The full extent of Trump’s catastrophic presidency is evident in his response to the coronavirus pandemic. It is surely one of the greatest and gravest presidential failures. Trump ignored warnings about COVID-19, downplayed its impact and delayed acting. His belated response has been flawed. He blamed others. He misled people about the virus’s impact, and about testing and treatment. None of this can be disputed. Yet he calls the US response “a great success story”. He is not the trusted and reassuring leader needed in a crisis.

And then to show how out of it Trump is on dealing with the Chinese flu, he then says this:

After Trump suggested injecting disinfectant or exposing the body to ultraviolet light as cures for coronavirus, and repeatedly promoted hydroxychloroquine as a “game changer” when the Food and Drug Administration warned it could be dangerous, how can anyone defend him? It is beyond reason for anyone to endorse this mad behaviour.

There are two possibilities here in judging the provenance of the article. (A) He knows better but counts on his readers to be unaware that what he has written has already been shown a thousand times over to be untrue. Or (B) He is absolutely stone cold ignorant of the fact that the President never said any such thing. Whichever it is, it would make him unfit to be expressing his opinions in a respectable journal.

And so to his finale.

In Kate Anderson Brower’s forthcoming book, Team of Five: The Presidents Club in the Age of Trump (HarperCollins), Trump shows no empathy for those who served before him. He claims he has been “treated worse” than Lincoln, who had ­brutal press coverage and was assassinated. The book shows Trump is not only ignorant and ­incompetent but also plagued by a toxic mix of insecurity, vanity and braggartism.

Trump’s admirers make excuses for his disastrous presidency. They are the same people who admire Eisenhower and Reagan or John Howard and Scott Morrison. Trump’s critics, they say, have “Trump derangement syndrome”. But it is demented to suggest these presidents and prime ministers resemble Trump’s leadership approach. Morrison’s response to COVID-19 was timely and informed by expert advice. He has been cautious, reassuring and consistent in his communication.

The US has often been blessed with leadership that has inspired people around the world. No other country has assembled a greater array of political leaders over 2½ centuries. None of them was perfect. But the greatness in America can be seen in presidents such as George Washington, Lincoln and Franklin Roosevelt. They had integrity, authority and credibility. They knew how to lead and the rest of the world looked to the US. But not any more.

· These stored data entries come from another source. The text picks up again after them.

(** * gpipe: message pipes between gevent processes

    A shallow embedding of [gpipe.py]: the handle life cycle
    ([pipe], [close], [_validate_process], [start_process]), the framing
    ([struct.pack "!i"] / [struct.unpack "!i"]) and the cooperative
    I/O loops ([_recv_in_buffer], [_write]) below [get] and [put].

    Modelling choices.
    - One process is modelled: its handle objects (a heap, handles are
      compared by identity), the module-level list [_all_handles], its
      descriptor table and the kernel pipes the descriptors refer to.
    - The platform is POSIX ([WINDOWS = False]); the two
      [_*_createprocess_windows] hooks do nothing there. The two
      sides of [start_process] are modelled apart: the parent's side
      as [start_process], the child's as [_child], which is run on
      [forked_child], the parent's state at the fork under a pid of
      its own. The two processes share the kernel pipes and nothing
      else ([after_peer]). The event loop that [_child] re-initialises
      and the polling of [_GProcess.join] are left out.
    - A greenlet that has to wait (semaphore taken, pipe empty while a
      writer is still open) yields the result [Blocked]: the state it
      is suspended in is returned, so that what other greenlets see of
      an operation in flight can be stated.
    - How many bytes one [os.read] / [os.write] transfers is decided by
      the environment; the field [sched] of the state is that oracle.
      A pipe has the sizes the docstrings of [pipe] and [_write] name
      (Linux, [pipe(7)]): it holds 65536 bytes, and a write of at most
      4096 bytes is atomic. A write that finds no room waits, and as
      no other greenlet runs in this model it waits for good: what is
      proved of a [put] that returns is proved of frames that find
      room in the pipe. The field [io_calls] counts the calls of
      [_READ_NB] and [_WRITE_NB]; no operation reads it.
    - [pickle] is a parameter (class [Pickle]); logging and the
      diagnostic [_id] of a handle do not influence behaviour and are
      left out, and so is the [O_NONBLOCK] flag that
      [_make_nonblocking] sets: descriptors are only used through
      [_READ_NB] and [_WRITE_NB], which hide it. *)

From Stdlib Require Import ZArith Lia.
From Stdlib.Strings Require Import Byte.
From stdpp Require Import base gmap list strings.

Abbreviation bytes := (list byte).

(** ** [struct]: the length prefix *)

Module struct.

Definition Z_of_byte (b : byte) : Z := Z.of_N (Byte.to_N b).

Definition byte_of_Z (z : Z) : byte :=
  default x00 (Byte.of_N (Z.to_N (z mod 256))).

(** [struct.pack("!i", n)]: four bytes, most significant first, two's
    complement; [None] stands for [struct.error] (argument out of
    range for a signed 32-bit integer). *)
Definition pack_i (n : Z) : option bytes :=
  if ((- 2 ^ 31 <=? n) && (n <? 2 ^ 31))%Z then
    Some [ byte_of_Z (n / 2 ^ 24); byte_of_Z (n / 2 ^ 16);
           byte_of_Z (n / 2 ^ 8); byte_of_Z n ]
  else None.

(** The four bytes read as an unsigned big-endian number. *)
Definition be32 (b0 b1 b2 b3 : byte) : Z :=
  (Z_of_byte b0 * 2 ^ 24 + Z_of_byte b1 * 2 ^ 16
   + Z_of_byte b2 * 2 ^ 8 + Z_of_byte b3)%Z.

(** The 32-bit pattern [u] read in two's complement. *)
Definition signed32 (u : Z) : Z :=
  if (2 ^ 31 <=? u)%Z then (u - 2 ^ 32)%Z else u.

(** [struct.unpack("!i", s)]: [None] stands for [struct.error]
    (the string is not four bytes long). *)
Definition unpack_i (s : bytes) : option Z :=
  match s with
  | [b0; b1; b2; b3] => Some (signed32 (be32 b0 b1 b2 b3))
  | _ => None
  end.

End struct.

(** ** Exceptions and results *)

Inductive errno := EBADF | EPIPE.

Inductive exn :=
| GPipeError (msg : string)
| EOFError (msg : string)
| IOError (msg : string)
| OSError (e : errno)
| TypeError
| StructError
| AttributeError.

(** The three [GPipeError]s of the module and the two end-of-file
    errors of [_recv_in_buffer], under the names the design document
    gives them. *)
Definition HandleClosedError : exn :=
  GPipeError "GPipeHandle has been closed before.".
Definition CrossProcessUseError : exn :=
  GPipeError "GPipeHandle not registered for current process.".
Definition HandleLockedError : exn :=
  GPipeError "Can't close: handle locked for I/O operation.".
Definition PeerClosedError : exn :=
  EOFError "Most likely, the other pipe end is closed.".
Definition TruncatedMessageError : exn :=
  IOError "Message interrupted by EOF.".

And what you see above are mostly his words since for anyone with common sense and an understanding of the world in which we live, just quoting back his own words with all his tears and the stamping of his fee, is all one needs to discredit his empty and shallow ranting. I will finish with the first of the comments on his article listed as “Most liked”.

Troy, perhaps you could spend a little more of your rant on the endless persecution Trump has suffered right from initial campaigns to spy on his campaign by the Obama administration which used the entire force and might of the presidency, FBI, CIA, media and the Washington swamp to destroy him and get their darling, Hillary, her rightful place. I bet you’re disappointed General Flynn’s charges have been dropped and that devastating charges will follow for many in the highest levels of Obama’s swamp. Give us an article on Flynn please. What he’s suffered would have destroyed lesser men. He’s entitled to his eccentricities after that. He’s exactly what his nation needs, not in any cookie cutter mould but a disrupter who has saved the US from Hillary and the swamp. I’m with him, not you.